第81話


「ご、ごめんなさい。私も、ちょっと……」


 長井さんも父さんに続いて、この玄関から去っていった。父さんとは反対方向の療心学園の中の方に、慌てたように走っていく。


 一体、どうしたのだろうか。まるちゃんの苗字を聞いた時から、様子は変だったが……。


「長井さん、あんなに慌ててどうしたのかな?」


「さ、さあ……?まるちゃんの苗字に、驚いてたみたいだけど……」


 正直、それ以外に理由が見つからない。だが、なぜまるちゃんの苗字を聞いて驚いたのか。これが分からないのだ。


「……そういえば、美保はまるちゃんの苗字知らなかったのか?」


 俺は気になったことを、美保に尋ねてみた。美保は長井さんと違って、まるちゃんから苗字を聞いても驚いていなかったからだ。


「うん。私は知らなかったよ。まるちゃんとしか紹介されなかったし。でも、長井さんは知ってるはずだよ?」


「え?ほ、本当か?」


「う、うん……。療心学園の方には、名前が伝えられてるはずだし……」


 ならますますなぜ長井さんは、まるちゃんの苗字を聞いて驚いたのだろうか。そしてそれなら、警察である父さんも戸籍を調べるだけで済むはずだ。


 ……駄目だ。疑問が増えていくばかりで、何の答えも出てこない。情報が足りないから、当然のことなのだが。


「うーん、分かんねえな……」


「そう、だね。私たち、まるちゃんの過去の事、全然知らないし……」


 美保がそう言ったので、俺と美保がまるちゃんの方に視線を向けると、まるちゃんは首を傾げていた。だが、美保にも見られていると気付いたまるちゃんは、笑顔を浮かべて美保に語りかける。


「ママ~!今度は、ママに抱っこしてほしい!」


 一度俺が抱っこを止めた時から、また抱っこをしてほしかったのだろうか。まるちゃんが笑顔でそう言うと、美保もまた笑顔を浮かべて受け入れる。


「いいよ。ほら、おいで?」


「わーい!抱っこ抱っこ~!」


 まるちゃんは両手を広げた美保に突っ込んで行き、無事に美保に抱っこされた。そんな2人の笑顔を見ていた俺にも、笑みがこぼれる。
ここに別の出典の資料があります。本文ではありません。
Lemma calibrate_float_mean_witness :
  (F64.calibrate (F64.steady (1, 2, 3)%float) 4 = Ok (1, 2, 3)%float /\
   F64.to_Q 1 == mean (map F64.to_Q [1; 1; 1; 1]%float)) /\
  Qabs (F64.to_Q 0.09999999999999981 - mean (map F64.to_Q (repeat 0.1%float 100)))
  <= (1 # 1000000000000000) + (1 # 1000000000000000).
Proof.
  split.
  - destruct (calibrate_float_mean (F64.steady (1, 2, 3)%float) 4
                [(1, 2, 3); (1, 2, 3); (1, 2, 3); (1, 2, 3)]%float eq_refl eq_refl)
      as (_ & _ & Hc & _ & Hm).
    split.
    + rewrite Hc. vm_compute. reflexivity.
    + apply (Hm F64.comp_x).
      * vm_compute. auto 20.
      * split; vm_compute; reflexivity.
  - destruct (calibrate_float_mean F64.steady_tenth 100
                (repeat (0.1, 0.1, 0.1)%float 100) eq_refl eq_refl)
      as (_ & _ & _ & Hb & _).
    apply (Hb F64.comp_x (1 # 1000000000000000) (1 # 1000000000000000)).
    + vm_compute. repeat (split; [reflexivity|split; [discriminate|]]). exact I.
    + split; vm_compute; [reflexivity|discriminate].
Defined.

(** C9 as stated fails on the code: for 100 readings of 0.1 the additions
    round, [calibrate] returns 0.09999999999999981 on each axis, and that
    is not the arithmetic mean of the readings (0.1). *)
Lemma calibrate_mean_rounds :
  F64.readings F64.steady_tenth 0 100 = Some (repeat (0.1, 0.1, 0.1)%float 100) /\
  F64.calibrate F64.steady_tenth 100 =
    Ok (0.09999999999999981, 0.09999999999999981, 0.09999999999999981)%float /\
  mean (map F64.to_Q (repeat 0.1%float 100)) == F64.to_Q 0.1 /\
  ~ (F64.to_Q 0.09999999999999981
     == mean (map F64.to_Q (repeat 0.1%float 100))).
Proof.
  split; [vm_compute; reflexivity|].
  split; [vm_compute; reflexivity|].
  split; [vm_compute; reflexivity|].
  vm_compute. discriminate.
Qed.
 これが、尊いという感情なのだろう。美保とまるちゃんがいるこの光景から、目を話すことができない。


「信護君?信護君!」


「……あっ!ご、ごめん美保。何だ?」


 俺は美保とまるちゃんに見入っていて、美保の呼びかけにすぐに反応することができなかった。美保はそんな俺を疑問に思いながらも、俺に語りかけてくる。


「う、うん。信護君は私の部屋に向かって。心南ちゃんが待ってるから」


「え?あ、ああ。分かった。美保は?」


「私はまるちゃんと1階で待ってるよ。私が話せることは全部、話したから。話が終わったら下りてきて」


「お、おう。じゃあ……」


 美保にそう言われた俺は、その通りにして美保の部屋へと向かう。美保はまるちゃんを抱っこしたまま、俺から離れていった。


 俺はそんな美保とまるちゃんを横目で追ってしまいながら、階段へと歩いて行く。そして美保とまるちゃんが見えなくなってから、階段を上り始めた。